§ **TASK STATEMENT**
After finding the line with "From S2P Require" in the entries below, retype exactly each line from there through the line with "Record Geozone := mkZone", including that final line.

Dataset records:
(* ===== verification/Batch.v ===== *)
(** * The statement that turns a batch of reports into committed state
    (src/geotrack/processor/batch.py, schema of migrations/versions/0001_initial.py)

    Tables are finite maps on their primary keys, timestamps are microseconds. Every
    CTE of [APPLY_BATCH_SQL] is a definition on the snapshot the statement started
    from, as PostgreSQL evaluates data-modifying CTEs. PostGIS is a parameter. *)
From stdpp Require Import sorting.
From S2P Require Import Prelude Floats Clock Text Json Codec.

Inductive AlertKind := Enter | Exit | Dwell.
#[export] Instance AlertKind_eq_dec : EqDecision AlertKind.
Proof. solve_decision. Defined.

(** A point as (latitude, longitude). *)
Definition Point : Type := float64 * float64.

Record Geozone := mkZone {
  zone_user : Z; zone_name : string; color : string; center : Point; radius_m : float64;
  alert_on_enter : bool; alert_on_exit : bool; dwell_alert_interval_s : option Z;
  version : Z; zone_created_at : Z; zone_updated_at : Z }.

Record DevicePosition := mkPosition {
  position : Point; reported_at : Z; received_at : Z; updated_at : Z }.

Record ZonePresence := mkPresence { entered_at : Z; last_seen_at : Z; last_alert_at : Z }.

(** [zone_id] becomes NULL when the zone is deleted. *)
Record AlertRow := mkAlert {
  alert_id : Z; alert_user : Z; alert_zone : option Z; alert_zone_name : string; alert_device : string;
  alert_kind : AlertKind; alert_position : Point; occurred_at : Z; created_at : Z }.

(** The sequence behind the identity column of the alerts. All shards draw from it at once,
    it is not transactional and its numbers need not become visible in order, so all that
    is known is what each statement is given: [drawn n i] is the [i]-th number the [n]-th
    statement that draws any gets. *)
Record IdentitySequence := mkIdentity { drawn : nat → nat → Z; draws : nat }.
Definition given (q : IdentitySequence) : nat → Z := drawn q (draws q).
Definition advance (n : nat) (q : IdentitySequence) : IdentitySequence :=
  match n with 0%nat => q | _ => mkIdentity (drawn q) (S (draws q)) end.
(** The numbers one statement gets increase; those of others may lie between them. *)
Definition increasing (q : IdentitySequence) : Prop :=
  ∀ n i j, (i < j)%nat → drawn q n i < drawn q n j.

(** The committed state. Zone and user ids are UUIDs, as integers; [history] is keyed
    by (device_id, reported_at). *)
Record Db := mkDb {
  geozones : gmap Z Geozone;
  device_positions : gmap string DevicePosition;
  zone_presence : gmap (Z * string) ZonePresence;
  alerts : list AlertRow;
  alerts_identity : IdentitySequence;
  location_history : gmap (string * Z) (Point * Z) }.

Record RejectedRecord := mkRejected { index : nat; record : LocationRecord; reason : string }.

Record BatchResult := mkResult {
  accepted_items : list PositionItem; result_alerts : list AlertRow;
  stale : Z; rejected : list RejectedRecord }.

Definition result_is_empty (r : BatchResult) : bool :=
  bool_decide (length (accepted_items r) = 0%nat) && bool_decide (length (result_alerts r) = 0%nat).

(** ** Choosing what to store *)

(** One iteration of [latest_per_device]: a dictionary keeps the place of a key whose
    value is replaced. *)
Fixpoint keep_newest (newest : list LocationRecord) (r : LocationRecord) : list LocationRecord :=
  match newest with
  | [] => [r]
  | x :: rest =>
      if decide (device_id x = device_id r)
      then if reported_ms x <? reported_ms r then r :: rest else newest
      else x :: keep_newest rest r
  end.
Definition latest_per_device (records : list LocationRecord) : list LocationRecord :=
  foldl keep_newest [] records.

Definition MAX_ATTEMPTS : nat := 5.
Definition BATCH_RETRYABLE_SQLSTATES : list string := ["40001"; "40P01"; "23503"; "55P03"].

Definition should_retry (sqlstate : option string) (attempt max_attempts : nat) : bool :=
  match sqlstate with
  | Some s => bool_decide (s ∈ BATCH_RETRYABLE_SQLSTATES)
  | None => false
  end && (attempt <? max_attempts)%nat.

§ **YOUR RESPONSE**
From S2P Require Import Prelude Floats Clock Text Json Codec.

Inductive AlertKind := Enter | Exit | Dwell.
#[export] Instance AlertKind_eq_dec : EqDecision AlertKind.
Proof. solve_decision. Defined.

(** A point as (latitude, longitude). *)
Definition Point : Type := float64 * float64.

Record Geozone := mkZone {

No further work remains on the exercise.